A project that takes a file of hostnames that have a reference to COVID-19 and attempts to separate the malicious from the valid. The goal here was to get a viable package available as quickly as possible to help mitigate the affect of opportunistic attackers. This is still a work in process and should be used as a base for a business to build off of. Some of the cutoff variables for scoring were picked in a good but relatively arbitrary manner. You can adjust the cutoffs to be more or less stringent based off of your needs.
This project collects the information published by a researcher at: https://1984.sh/covid19-domains-feed.txt
Because this project, written in Python, is dependent on the library python-whois (https://github.com/DannyCork/python-whois) to access a DNS, there are some issues that can only be worked out in that library. For instance, the country code TLD for Portugal, .pt, is not recognized in that library as valid. The program, by design, has to make a lot of DNS calls which affects the runtime of the program. This will often take several hours on a standard laptop, but running on a server can cut the runtime down significantly.
The program is able to run on a minimum of Python 3.5.2 but with some issues. The whois.exceptions.FailedParsingWhoisOutput exception will be raised on certain hostnames for users of Python 3.5.2 but is not raised when using Python 3.8.1. While the program still runs and can give priliminary results on hostnames, for the most accurate results, it is suggested to use the most up to date version of Python you can.
The overall project is as follows:
- First, access the information on the website.
- Next, look at how quickly the hostnames were created with respect to the previous one.

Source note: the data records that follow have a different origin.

(* ===== verification/TaskSpec.v ===== *)
(** Background tasks: one teardown owner, no waiter left behind, polls that do
    not consume, bounded tails and tables. *)
From Stdlib Require Import ZArith Ascii.
From stdpp Require Import base tactics list sets strings pretty gmap numbers sorting.
From S2P Require Import Prelude Text OrdMap Value Streaming Task.

(** * One entry and its observers *)

(** An entry with the threads around it: awaiters in the poll loop, threads at
    the [wait_reaped] barrier, and threads that ended the task and still have to
    finish its teardown.  [tw_told] counts the threads the barrier let through:
    awaiters told that the task was cancelled, and the reaper.  A [CANCEL] that
    finds the task ended is refused at once and waits for nothing. *)
Record TaskWorld := mk_task_world {
  tw_entry : TaskEntryState;
  tw_polling : nat;
  tw_barrier : nat;
  tw_owners : nat;
  tw_told : nat;
}.

Definition task_start (returns_value : bool) : TaskWorld := mk_task_world (new_task returns_value) 0 0 0 0.

Inductive task_step : TaskWorld → TaskWorld → Prop :=
| task_await w e r : claim_await (tw_entry w) = (e, r) →
    task_step w (mk_task_world e
      (match r with Claimed => S (tw_polling w) | _ => tw_polling w end)
      (match r with ClaimCancelled => S (tw_barrier w) | _ => tw_barrier w end) (tw_owners w) (tw_told w))
| task_tick w n token t e d : tw_polling w = S n → await_tick token t (tw_entry w) = (e, d) →
    task_step w (mk_task_world e
      (match d with DPending => S n | _ => n end)
      (match d with DCancelled => S (tw_barrier w) | _ => tw_barrier w end)
      (match d with DPending | DCancelled => tw_owners w | _ => S (tw_owners w) end) (tw_told w))
| task_cancel w e h : claim_cancel (tw_entry w) = (e, Ok h) →
    task_step w (mk_task_world e (tw_polling w) (tw_barrier w) (S (tw_owners w)) (tw_told w))
| task_refused w e err : claim_cancel (tw_entry w) = (e, Err err) →
    task_step w (mk_task_world e (tw_polling w) (tw_barrier w) (tw_owners w) (tw_told w))
| task_rendezvous w : te_phase (tw_entry w) = Cancelled → te_reaped (tw_entry w) = false →
    task_step w (mk_task_world (tw_entry w) (tw_polling w) (S (tw_barrier w)) (tw_owners w) (tw_told w))
| task_reap w t e p : reap_poll t (tw_entry w) = (e, p) →
    task_step w (mk_task_world e (tw_polling w) (tw_barrier w)
      (match p with PPending => tw_owners w | _ => S (tw_owners w) end) (tw_told w))
| task_teardown w e h : claim_teardown (tw_entry w) = (e, h) →
    task_step w (mk_task_world e (tw_polling w) (tw_barrier w)
      (match h with Some _ => S (tw_owners w) | None => tw_owners w end) (tw_told w))
| task_poll w t e o : observe_completion t (tw_entry w) = (e, o) →
    task_step w (mk_task_world e (tw_polling w) (tw_barrier w) (tw_owners w) (tw_told w))
| task_probe w t : task_step w (mk_task_world (is_live t (tw_entry w)).1 (tw_polling w) (tw_barrier w) (tw_owners w) (tw_told w))
| task_publish w v : task_step w (mk_task_world (publish v (tw_entry w)) (tw_polling w) (tw_barrier w) (tw_owners w) (tw_told w))
| task_finish w n : tw_owners w = S n →
    task_step w (mk_task_world (finish_teardown (tw_entry w)) (tw_polling w) (tw_barrier w) n (tw_told w))
| task_release w n : tw_barrier w = S n → te_reaped (tw_entry w) = true →
    task_step w (mk_task_world (tw_entry w) (tw_polling w) n (tw_owners w) (S (tw_told w))).

(** The terminal phases. *)
Definition ended (p : TaskPhase) : bool := match p with Cancelled | Completed => true | _ => false end.

(** While the task is active nobody owns its teardown and the handle is there;
    from its end on the handle is gone, one thread owns the teardown, and the
    entry is reaped once that thread is done. *)
Record task_ok (w : TaskWorld) : Prop := mk_task_ok {
  to_active : ended (te_phase (tw_entry w)) = false →
    is_Some (te_handle (tw_entry w)) ∧ te_reaped (tw_entry w) = false ∧ tw_owners w = 0 ∧ tw_barrier w = 0;
  to_ended : ended (te_phase (tw_entry w)) = true →
    te_handle (tw_entry w) = None ∧
    (tw_owners w = 1 ∧ te_reaped (tw_entry w) = false ∨ tw_owners w = 0 ∧ te_reaped (tw_entry w) = true);
  to_polling : tw_polling w ≤ 1 ∧ (tw_polling w = 1 → te_phase (tw_entry w) ≠ Running);
  to_told : 0 < tw_told w → te_reaped (tw_entry w) = true;
}.
Lemma dangling_guarded mode :
  guard_path h (loc_path rl) (loc_path (rl ++ [s])) mode = (h, Ok (loc_path (rl ++ [s]))).
Proof.
  assert (Hex : path_exists h (loc_path rl) = true) by (unfold path_exists; now rewrite root_lookup).
  assert (Hno : path_exists h (loc_path (rl ++ [s])) = false)
    by (unfold path_exists; rewrite dangling_lookup by done; done).
  unfold guard_path. rewrite Hex. unfold canonicalize at 1. rewrite root_lookup.
  unfold normalize_candidate, canonicalize at 1. rewrite dangling_lookup by done.
  rewrite decide_False by done. rewrite components_loc_path by apply names_link. cbn [length existing_ancestor].
  rewrite Hno, parent_loc_path by apply names_link. rewrite length_map, length_app. cbn [length].
  rewrite Nat.add_1_r. cbn [existing_ancestor]. rewrite Hex. unfold canonicalize. rewrite root_lookup. cbn [map_err].
  rewrite components_loc_path by apply Hrl. rewrite rem_components_app, push_components by apply names_link.
  replace (path_starts_with _ _) with true; [done|]. symmetry.
  apply starts_with_loc_path; [apply Hrl|apply names_link|now exists [s]].
Qed.

Lemma dangling_update f :
  fs_update f h (loc_path (rl ++ [s])) = (set_node h (t ++ [n]) (File (f "")), Ok tt).
Proof.
  unfold fs_update. rewrite dangling_lookup by done. rewrite decide_True by done.
  assert (E : node_at h (t ++ [n]) = None) by (destruct t; exact Hnone). now rewrite E.
Qed.

Lemma root_made : create_dir_all h (loc_path rl) = (h, Ok tt).
Proof.
  unfold create_dir_all. rewrite components_loc_path by apply Hrl. cbn [length create_dirs].
  rewrite loc_path_not_empty by apply Hrl.
  unfold create_dir. rewrite absolute_loc_path, walk_trimmed by apply Hrl.
  change (String.eqb (loc_path rl) "") with false. rewrite walk_self by now left.
  unfold is_dir, metadata, stat_with. now rewrite root_lookup, node_at_root.
Qed.
End dangling.

(** A link whose target is missing lets a write out.  The guard cannot
    resolve the link, so it answers with the link's own path, and opening that
    path for writing creates the target, wherever it is. *)
Theorem dangling_link_escapes w r p rl s t n contents :
  r_current r = Local → gp_path (r_build_context r) = loc_path rl →
  dirs_to (nodes (w_host w)) rl → dirs_to (nodes (w_host w)) t → proper s = true → proper n = true →
  nodes (w_host w) !! (rl ++ [s]) = Some (Link (loc_path (t ++ [n]))) →
  nodes (w_host w) !! (t ++ [n]) = None →
  gp_path p = loc_path (rl ++ [s]) →
  write_file w r p contents = (set_host w (set_node (w_host w) (t ++ [n]) (File contents)), Ok tt).
Proof.
  intros Hc Hroot Hrl Ht Hs Hn Hlink Hnone Hp.
  pose proof (names_link _ _ _ Hrl Hs) as Hnames.
  unfold write_file, denied, check_access, is_snapshot_pending, is_snapshot, is_system, effective_root.
  rewrite Hc, Hp. cbn [andb]. unfold check_access_with_root.
  rewrite Hroot, (dangling_guarded _ rl t s n) by done. cbn [fst snd map_err].
  unfold backend_write_file, ensure_parent. cbn [gp_path].
  rewrite parent_loc_path by done. rewrite world_eta.
  rewrite (root_made _ rl t s n) by done. unfold host_io. cbn [fst snd map_err]. rewrite world_eta.
  unfold fs_write. now rewrite (dangling_update _ rl t s n) by done.
Qed.

(** ** A tree *)

#[global] Instance node_eq_dec : EqDecision node.
Proof. solve_decision. Defined.

(** The conditions above, decided. *)
Definition tree_check (m : gmap location node) : bool :=
  bool_decide (m !! [] = None) &&
  bool_decide (map_Forall (λ l _, removelast l = [] ∨ m !! removelast l = Some Dir) m).
Definition dirs_check (m : gmap location node) (l : location) : bool :=
  forallb proper l && forallb (λ n, bool_decide (m !! take (S n) l = Some Dir)) (seq 0 (length l)).
Definition links_check (h : host) (l : location) : bool :=
  forallb (λ n, match lookup_path Follow h (loc_path (take n l)) with Err FilesystemLoop => false | _ => true end)
    (seq 0 (S (length l))).
Definition dangling_check (h : host) : bool :=
  bool_decide (map_Forall (λ l n, (if n is Link _ then path_exists h (loc_path l) else true) = true) (nodes h)).

Lemma tree_check_ok m : tree_check m = true → tree_ok m.
Proof.
  intros [H1%bool_decide_eq_true H2%bool_decide_eq_true]%andb_true_iff. split; [done|].
  intros front s n E. apply H2 in E. now rewrite removelast_last in E.
Qed.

- The logic here is that hostnames created in very quick succession were more likely to be malicious. This can be seen when you see hostnames like coronavirusprevention, coronavirusfreevaccine, coronaviruswellnesskit, etc. all created very quickly (well inside one second). These hostnames then get a score based off of how quickly they were created.
- Then, the base domains are looked at to see when they were created. If a base domain was created within a month, it would be more likely to be malicious than a base domain created a few years ago. The score gets adjusted to account for the base domain age.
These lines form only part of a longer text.